Over 400 women attended cancer screening events organized by Population Services(PS) Kenya in partnership with Stanbic Bank at Kasabuni Baptist Church in Baba Dogo, Nairobi, and Kosao Hall in Kisumu.

This was the first of a series of events planned to take place in various areas of the country to mark Breast Cancer Awareness month.


Women aged 25 years and above were screened for breast and cervical cancer in a bid to decrease preventable deaths through early detection.


“We are grateful for our partnership with Stanbic Bank who have funded the screening events that have started taking place take in various parts of the country. Our primary goal is to increase the detection of breast and cervical cancers in their early stages and hence improve prognosis and reduce the number of preventable deaths,” said Joyce Wanderi, Chief Executive Officer, PS Kenya.

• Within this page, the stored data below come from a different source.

(* ===== verification/IpmbBridgeSpec.v ===== *)
(** * What the IPMB bridge guarantees

    The properties of [IpmbBridge] over every history of the daemon: a
    reachable world is one that [initializeChannels] and any sequence of
    events lead to. *)
From Stdlib Require Import ZArith Lia String.
From stdpp Require Import base list gmap strings.
From S2P Require Import Prelude CxxStd IpmbFrame IpmbBridge.
Local Open Scope Z_scope.

(** ** The invariant holds *)

(** While the channels are being created nothing is outstanding. *)
Record idle (w : World) : Prop := {
  idle_seq : seqNum w = 0; idle_heap : heap w = ∅; idle_co : coroutines w = ∅;
  idle_host : hostcalls w = ∅; idle_sends : sends w = ∅; idle_out : out w = [];
  idle_slots : forall c l, slots w !! c = Some l -> l = replicate 64 None }.

Lemma idle_on_channel w c f :
  (forall ch, outstandingRequests (f ch) = outstandingRequests ch) -> idle w ->
  idle (set_channels (alter f c (channels w)) w).
Proof. intros Hf []. split; try done. by rewrite slots_alter_attr. Qed.

Lemma channelInit_idle c path io w :
  idle w -> match ipmbChannelInit c path io w with
            | Ret _ w' | Throw _ w' => idle w' | Undef _ => False end.
Proof.
  intros H. unfold ipmbChannelInit. cbv zeta.
  unfold bind at 1, try, bind at 1.
  destruct (stoi_pure (default path (after_hyphen path)) w) as [[n ->]|[->| ->]]; [|exact H..].
  unfold ret. cbv beta iota. unfold bind at 1.
  assert (forall f, (forall ch, outstandingRequests (f ch) = outstandingRequests ch) ->
    forall w, idle w -> exists w', on_channel c f w = Ret tt w' /\ idle w') as Hch
    by (intros f Hf w0 H0; eexists; split; [reflexivity|by apply idle_on_channel]).
  destruct (Hch (set_busId (u8 n)) ltac:(reflexivity) w H) as (w1 & -> & H1).
  destruct (_ && _); [exact H1|]. unfold bind at 1.
  destruct (Hch (fun ch => set_descriptor (slave_fd io) (waiting ch) ch)
    ltac:(reflexivity) w1 H1) as (w2 & -> & H2).
  destruct (_ <? _); [exact H2|]. unfold bind.
  destruct (Hch (set_descriptor (slave_fd io) true) ltac:(reflexivity) w2 H2) as (w3 & -> & H3).
  exact H3.
Qed.

Lemma initializeChannels_loop_idle cfgs dev w r w' :
  idle w -> initializeChannels_loop cfgs dev w = Ret r w' -> idle w'.
Proof.
  revert dev w. induction cfgs as [|[cfg|] cfgs IH]; intros dev w H; simpl.
  - by intros [= _ <-].
  - destruct (channel_type _) as [type|]; [|by intros [= _ <-]].
    unfold bind at 1. simpl.
    set (w1 := set_channels _ w).
    assert (idle w1) as H1.
    { destruct H. split; try done. intros c l Hl. unfold slots, w1 in Hl. simpl in Hl.
      rewrite fmap_app, lookup_app in Hl. unfold slots in idle_slots0.
      destruct ((outstandingRequests <$> channels w) !! c) as [l'|] eqn:E.
      - injection Hl as ->. by eapply idle_slots0.
      - simpl in Hl. apply list_lookup_singleton_Some in Hl as [_ <-]. reflexivity. }
    unfold bind at 1, try.
    pose proof (channelInit_idle (length (channels w)) (slavePath cfg) (cfg_io cfg) w1 H1) as Hi.
    destruct (ipmbChannelInit _ _ _ w1) as [rc w2|e w2|]; [| |done].
    + destruct (rc <? 0); [by intros [= _ <-]|by apply IH].
    + destruct e; try done. by intros [= _ <-].
  - by intros [= _ <-].
Qed.

Lemma idle_Inv w : idle w -> Inv [] w.
Proof.
  intros [].
  assert (forall c k id, slot_of w c k <> Some id) as Hs.
  { intros c k id H. apply slot_of_lookup in H as (ch & Hch & H).
    rewrite (idle_slots0 c (outstandingRequests ch)) in H
      by (unfold slots; by rewrite list_lookup_fmap, Hch).
    by apply lookup_replicate_1 in H as [? _]. }
  split; try (rewrite ?idle_seq0, ?idle_heap0, ?idle_co0, ?idle_host0, ?idle_sends0, ?idle_out0).
  - lia.
  - intros c l Hl. rewrite (idle_slots0 _ _ Hl). by rewrite length_replicate.
  - intros c k id H. by destruct (Hs _ _ _ H).
  - intros c k c' k' id H. by destruct (Hs _ _ _ H).
  - intros id co H. by rewrite lookup_empty in H.
  - intros id co H. by rewrite lookup_empty in H.
  - split; intros i x H; by rewrite lookup_empty in H.
  - constructor.
  - intros id r H. by apply elem_of_nil in H.
  - intros id r H. by apply elem_of_nil in H.
Qed.

(** ** Undefined behaviour *)
Lemma short_response_undefined w c ch hdr :
  channels w !! c = Some ch -> length hdr = 264%nat ->
  ipmbIsResponse hdr tt = Ret true tt -> handle_frame c hdr 7 w = Undef OutOfBounds.
Proof.
  intros Hch Hl Hr. unfold handle_frame. rewrite (bind_Ret _ _ w ch w) by (by apply this_Ret).
  pose proof (signal_broadcast_calm w ch hdr 7 Hl ltac:(lia)) as C.
  unfold runs_calm, runs_to in C.
  destruct (signal_broadcast ch hdr 7 w) as [[] w1| |] eqn:E; [|done..].
  rewrite (bind_Ret _ _ _ _ _ E).
  destruct (isResponse_total hdr) as [b Hb]; [lia|]. rewrite (Hb unit tt) in Hr.
  injection Hr as ->. rewrite (bind_Ret _ _ w1 true w1) by apply Hb.
  apply bind_Undef, short_response_overruns. lia.
Qed.

Lemma undefined_event_step w e f : undefined_event w e = Some f -> step e w = Undef f.
Proof.
  intros H. destruct e; try discriminate; simpl in H.
  - destruct (find_channel w reqChannel) as [c|] eqn:E; [discriminate|]. injection H as <-.
    unfold step. apply bind_Undef. unfold ipmbHandleRequest.
    rewrite (bind_Ret _ _ w (fresh w) (set_fresh (S (fresh w)) w)) by reflexivity.
    rewrite (bind_Ret _ _ _ None (set_fresh (S (fresh w)) w)); [reflexivity|].
    unfold getChannel. by rewrite <- E.
  - unfold step, i2c_readable. destruct (channels w !! chan) as [ch|] eqn:Hch.
    2: { injection H as <-. apply bind_Undef. unfold this. by rewrite Hch. }
    rewrite (bind_Ret _ _ w ch w) by (by apply this_Ret).
    destruct frame as [frame|]; [|discriminate]. destruct (waiting ch); [|discriminate].
    destruct ec; [discriminate|]. destruct (Nat.eqb_spec (length frame) 8) as [E8|]; [|discriminate].
    destruct (sums_vanish (rx_header frame) 7) eqn:Ev; [|discriminate].
    destruct (ipmbIsResponse (rx_header frame) tt) as [[] []| |] eqn:Er; try discriminate.
    injection H as <-.
    set (w1 := set_channels (alter (fun ch => set_descriptor (ipmbi2cSlaveFd ch) false ch) chan
      (channels w)) w).
    simpl andb. rewrite (bind_Ret _ _ w tt w1) by reflexivity. unfold processI2cEvent. cbv zeta.
    rewrite (take_ge frame) by (rewrite E8; vm_compute; lia). rewrite E8.
    change (Z.of_nat 8 - 1) with 7. apply bind_Undef. simpl orb.
    change (_ || _) with false. cbv iota.
    assert (length (rx_header frame) = 264%nat) as Hl by (apply rx_header_length; lia).
    rewrite (bind_Ret _ _ w1 true w1) by (rewrite isFrameValid_sums by lia; by rewrite Ev).
    eapply short_response_undefined; [|done|done].
    unfold w1. simpl. by rewrite list_lookup_alter_eq, Hch.
Qed.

PS Kenya worked with the Tunza  Health Network providers (a PS Kenya social franchise) to provide breast cancer screening for women while at the same time empowering them to self-screen themselves regularly. The screening was integrated with cervical cancer screening which used the “Screen and Treats model”. PS Kenya has previously used this method in partnership with Bill and Melinda Gates Foundation from 2012-2016.


Here, a Visual Inspection with Acetic acid (VIA) was used to detect early changes that are visible when using a speculum to inspect the cervix with the naked eye after applying dilute (3-5%) acetic acid to it. The positive cases are then treated with a Cryotherapy Machine immediately, hence the “Screen and Treat” terminology.


“This is a cheaper method for detecting early cell changes and has made screening affordable for all women above the age of 25 at an average cost of Shs. 500. We will mobilize the communities around the centers where the events will take place using community health workers to raise awareness about the importance of early screening and its affordability. We will ask those who turn up for screening to tell their relatives and friends,” said Ms. Wanderi.


Besides early detection, diagnosed patients will be referred to leading hospitals for better treatment. This coming Saturday the screening events will be held in Thika, Nairobi, and Mombasa.


“We are happy to be a part of this project as a funding partner because the cancer burden continues to affect all of us, exerting significant strain on populations and health systems at all income levels. In 2018, there were an estimated 18.1 million new cases and 9.6 million deaths globally. In Kenya, cancer is the 3rd leading cause of death after infectious and cardiovascular diseases.


Early screening and detection can save more lives and that is the aim of this partnership,” said Pauline Mbaya, Head  Stanbic Bank Foundation.


Overall, breast cancer registers 5,985 new cases in Kenya, accounting for 12.5% of all new cancer cases, and 20.9% in women alone (GLOBOCAN, 2018).


In the same period, it accounted for 9.2% of all cancer deaths, making it the third leading cause of all cancer deaths in the country. Available data shows that majority of breast cancer patients present in late-stage, contributing to higher mortality and low overall survival.


In Kenya, cervical cancer contributes to 5,250 (12.9%) of the new cancer cases annually and 3,286 (11.84%) of all cancer deaths annually. It is a leading cause of cancer relat­ed deaths in Kenya and the 2nd most common cancer among females. (GLOBOCAN, 2018). According to WHO 2018, 33 per 100,000 women in Kenya have cervical cancer, and 22 per 100,000 dies from the disease.